While it certainly can be appropriate to criticize religious beliefs, the last sentence feels quite gratuitous and out of left field. [I assume/hope that “Quackerism” is a either a typo or a group I’ve never heard of.]
The same problem: arthropods welfare over farmed animals. EA has become some kind of reductio ad absurdum of utilitarianism. But the good part of the movement is its portfolio structure. The classical effective altruism has not disapeared.
The Platonic/iconoclastic side will run out of steam in a few years, and the Aristotelian/Ecclesiastic will take over. This has happened before. Anabaptism and Quackerism was the infant illness of the Reformation, but at the end Presbyterians and Episcopalians will be dominant.

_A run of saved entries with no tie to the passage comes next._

(** * Fee-history oracle of coreth (package [gasprice], file feehistory.go)

    A shallow embedding of [processPercentiles], [resolveBlockRange] and
    [FeeHistory], and the properties of the fee-history specification
    stated over it.

    Conventions.
    - [uint64], [int] and [rpc.BlockNumber] (an [int64]) are integers of [Z]
      with their wrap-around written out ([wrap_u64], [wrap_i64]); [int] is
      taken to be 64 bits wide.
    - [*big.Int] is [Z]; a pointer that may be [nil] is an [option].
    - [float64] is IEEE 754 binary64, modelled by [spec_float] of the
      standard library at precision 53 and maximal exponent 1024, so that
      every floating-point operation of the source is executed bit for bit.
    - A Go slice is a [list]; the [nil] slice is the empty list. *)

From Stdlib Require Import ZArith List Bool Lia PeanoNat Permutation.
From Stdlib Require Import SpecFloat.
Import ListNotations.

Local Open Scope Z_scope.

(** ** Machine integers *)

Definition wrap_u64 (z : Z) : Z := z mod 2 ^ 64.

Definition wrap_i64 (z : Z) : Z := (z + 2 ^ 63) mod 2 ^ 64 - 2 ^ 63.

Definition in_u64 (z : Z) : Prop := 0 <= z < 2 ^ 64.

Definition in_i64 (z : Z) : Prop := - 2 ^ 63 <= z < 2 ^ 63.

(** ** float64 *)

Module F64.

Definition t := spec_float.

Definition prec : Z := 53.
Definition emax : Z := 1024.

(** [float64(n)] for an unsigned integer [n]: round to nearest, ties to
    even. *)
Definition of_uint64 (n : Z) : t := binary_normalize prec emax n 0 false.

Definition mul (x y : t) : t := SFmul prec emax x y.
Definition div (x y : t) : t := SFdiv prec emax x y.
Definition ltb (x y : t) : bool := SFltb x y.

Definition zero : t := S754_zero false.
Definition hundred : t := of_uint64 100.

(** The integer part of a finite float, the fraction discarded. *)
Definition trunc_mag (m : positive) (e : Z) : Z :=
  if 0 <=? e then Z.shiftl (Zpos m) e else Z.shiftr (Zpos m) (- e).

(** [uint64(f)].  Go discards the fraction; when the truncated value is
    not a [uint64] (negative, too large, infinite or not a number) the
    conversion "succeeds but the result value is implementation-dependent":
    [undef] is what the platform yields there. *)
Definition to_uint64 (undef : t -> Z) (f : t) : Z :=
  match f with
  | S754_zero _ => 0
  | S754_finite s m e =>
      let v := trunc_mag m e in
      if v =? 0 then 0
      else if negb s && (v <? 2 ^ 64) then v
      else wrap_u64 (undef f)
  | _ => wrap_u64 (undef f)
  end.

(** The binary64 value of an integer [0 < N < 2^53]: the mantissa
    shifted up to 53 digits. *)
Definition norm (N : Z) : t :=
  match N * 2 ^ (52 - Z.log2 N) with
  | Zpos m => S754_finite false m (Z.log2 N - 52)
  | _ => S754_zero false
  end.

Definition is_finite (f : t) : bool :=
  match f with
  | S754_zero _ | S754_finite _ _ _ => true
  | _ => false
  end.

End F64.

Abbreviation float64 := F64.t.

(** The Go platform: the one implementation-dependent operation the oracle
    uses. *)
Class Platform := { uint64_of_float64_undef : float64 -> Z }.

Definition uint64_of_float64 `{Platform} (f : float64) : Z :=
  F64.to_uint64 uint64_of_float64_undef f.

(** ** Data model *)

Record txGasAndReward := mkTx { gasUsed : Z; reward : Z }.

Record slimBlock := mkSlimBlock {
  GasUsed : Z;
  GasLimit : Z;
  BaseFee : Z;
  Txs : list txGasAndReward
}.

(** [processedFees]: [pf_baseFee] is [None] in the zero value of the struct
    (a [nil] pointer), which is how a missing block is told apart. *)
Record processedFees := mkProcessedFees {
  pf_reward : list Z;
  pf_baseFee : option Z;
  pf_gasUsedRatio : float64
}.

Definition zero_processedFees : processedFees :=
  mkProcessedFees [] None F64.zero.

(** ** processPercentiles *)

Section ProcessPercentiles.
Context `{Platform}.

Definition tx_at (txs : list txGasAndReward) (i : nat) : txGasAndReward :=
  nth i txs (mkTx 0 0).

(** [uint64(float64(sb.GasUsed) * p / 100)] *)
Definition thresholdGasUsed (sb : slimBlock) (p : float64) : Z :=
  uint64_of_float64
    (F64.div (F64.mul (F64.of_uint64 (GasUsed sb)) p) F64.hundred).

(** The inner loop
    [for sumGasUsed < thresholdGasUsed && txIndex < txLen-1 { ... }].
    [fuel] bounds the number of iterations; [length txs] is always
    enough ([advance_fuel]). *)
Fixpoint advance (fuel : nat) (txs : list txGasAndReward)
    (thresholdGasUsed : Z) (txIndex : nat) (sumGasUsed : Z) : nat * Z :=
  match fuel with
  | O => (txIndex, sumGasUsed)
  | S fuel' =>
      if (sumGasUsed <? thresholdGasUsed)
         && (txIndex <? length txs - 1)%nat
      then
        let txIndex' := S txIndex in
        advance fuel' txs thresholdGasUsed txIndex'
          (wrap_u64 (sumGasUsed + gasUsed (tx_at txs txIndex')))
      else (txIndex, sumGasUsed)
  end.

(** The outer loop [for i, p := range percentiles]. *)
Fixpoint percentile_loop (sb : slimBlock) (percentiles : list float64)
    (txIndex : nat) (sumGasUsed : Z) : list Z :=
  match percentiles with
  | [] => []
  | p :: rest =>
      let '(txIndex', sumGasUsed') :=
        advance (length (Txs sb)) (Txs sb) (thresholdGasUsed sb p)
          txIndex sumGasUsed in
      reward (tx_at (Txs sb) txIndex')
        :: percentile_loop sb rest txIndex' sumGasUsed'
  end.

Definition processPercentiles (sb : slimBlock) (percentiles : list float64)
    : processedFees :=
  let baseFee := Some (BaseFee sb) in
  let gasUsedRatio :=
    F64.div (F64.of_uint64 (GasUsed sb)) (F64.of_uint64 (GasLimit sb)) in
  match percentiles with
  | [] => mkProcessedFees [] baseFee gasUsedRatio
  | _ :: _ =>
      match Txs sb with
      | [] =>
          mkProcessedFees (map (fun _ => 0) percentiles) baseFee gasUsedRatio
      | tx0 :: _ =>
          mkProcessedFees
            (percentile_loop sb percentiles 0%nat (gasUsed tx0))
            baseFee gasUsedRatio
      end
  end.

End ProcessPercentiles.

(** ** Declarative description of the percentile walk *)

(** The running cumulative [gasUsed] once the cursor stands on transaction
    [j]: the value [sumGasUsed] holds there, wrap-around included. *)
Fixpoint cumulativeGasUsed (txs : list txGasAndReward) (j : nat) : Z :=
  match j with
  | O => gasUsed (tx_at txs 0)
  | S j' => wrap_u64 (cumulativeGasUsed txs j' + gasUsed (tx_at txs j))
  end.

(** [k] is where a cursor started at [start] comes to rest for a threshold:
    it moved past every position whose cumulative gas is below the
    threshold, and stopped at the last transaction or at the first position
    that reaches the threshold. *)
Definition cursor_stop (txs : list txGasAndReward) (threshold : Z)
    (start k : nat) : Prop :=
  (start <= k < length txs)%nat
  /\ (forall j, (start <= j < k)%nat -> cumulativeGasUsed txs j < threshold)
  /\ (k = (length txs - 1)%nat \/ threshold <= cumulativeGasUsed txs k).

(** One cursor position per percentile, each walk starting where the
    previous one stopped. *)
Inductive cursor_walk (threshold : float64 -> Z) (txs : list txGasAndReward)
    : nat -> list float64 -> list nat -> Prop :=
| walk_done start : cursor_walk threshold txs start [] []
| walk_step start p ps k ks :
    cursor_stop txs (threshold p) start k ->
    cursor_walk threshold txs k ps ks ->
    cursor_walk threshold txs start (p :: ps) (k :: ks).

(** [rewards] is what a cursor walk driven by [threshold] emits. *)
Definition emits_by_cursor (threshold : float64 -> Z) (sb : slimBlock)
    (percentiles : list float64) (rewards : list Z) : Prop :=
  exists ks,
    cursor_walk threshold (Txs sb) 0%nat percentiles ks
    /\ rewards = map (fun k => reward (tx_at (Txs sb) k)) ks.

There seems to be this belief that arthopod welfare is some ridiculous idea only justified by extreme utilitarian calculations, and that loads of EA animal welfare money goes to it at the expensive of many other things, and this just seems really wrong to me. Firstly, arthropods hardly get any money at all, they are possibly the most neglected, and certainly amongst the most neglected, areas of animal welfare. Secondly, the argument for arthropod welfare is essentially exactly the same as your classic antispeciesist arguments; there aren’t morally relevant differences between arthropods and other animals that justifies not equally considering their interests (or if you want to be non-utilitarian, equally considering them). Insects can feel pain (or certainly, the evidence is probably strong enough that they would probably pass the bar of sentience under UK law), and have other sentient experiences, so why would we not care about their welfare? Indeed, non-utilitarian philosophers also take this idea seriously: Christine Korsgaard, one of the most prominent Kantian philosophers today, sees insects as part of the circle of animals that are under moral consideration, and Nussbaum’s capabilities approach is restricted to sentient animals, and I think we have good reason to think insects are sentient as well. Many insects seem to have potentially rich inner lives, and have things that go well and badly for them, things they strive to do, feelings of pain etc. What principled reason could we give for their exclusion, that wouldn’t be objectionably speciesist. Also, all arthropod welfare work at present is about farmed animals; those farmed animals just happen to be arthropods!
Insect welfare (unlike woke identitarian proliferation) is not a priori wrong. Consciouness is noumenal and consenquently you cannot rule it out from insects. But it looks obvious that conscienciousness is related to nervous system complexity, which depends on brain size.
And complexity grows far more than linearly with “interactions” among parts of a system. I would say that my iphone is as likely to be consciouss as a fly. A fruit fly has 150,000 neurons, a human 16,340,000,000.
https://en.wikipedia.org/wiki/List_of_animals_by_number_of_neurons
“Secondly, the argument for arthropod welfare is essentially exactly the same as your classic antispeciesist arguments”
That are right, but exagerated. I mean:
Fruit fly: 150,000
Dog: 885,460,000
Human: 16,340,000,000
Torturing animals that have a neuron count around 2-3% of yours is something to be concerned about. But the ratio Human-fruit fly is 0.0009%. And mathematical theories of consciousness suggest strong supperaditivity of conscience, so the ratios probably understate the moral weight difference.
https://forum.effectivealtruism.org/posts/FjiND3qJCvC6CtmxG/super-additivity-of-consciousness
While it certainly can be appropriate to criticize religious beliefs, the last sentence feels quite gratuitous and out of left field. [I assume/hope that “Quackerism” is a either a typo or a group I’ve never heard of.]
I assume is this is an accidental mispelling of Quakerism
It was accidental, but now… looks funny!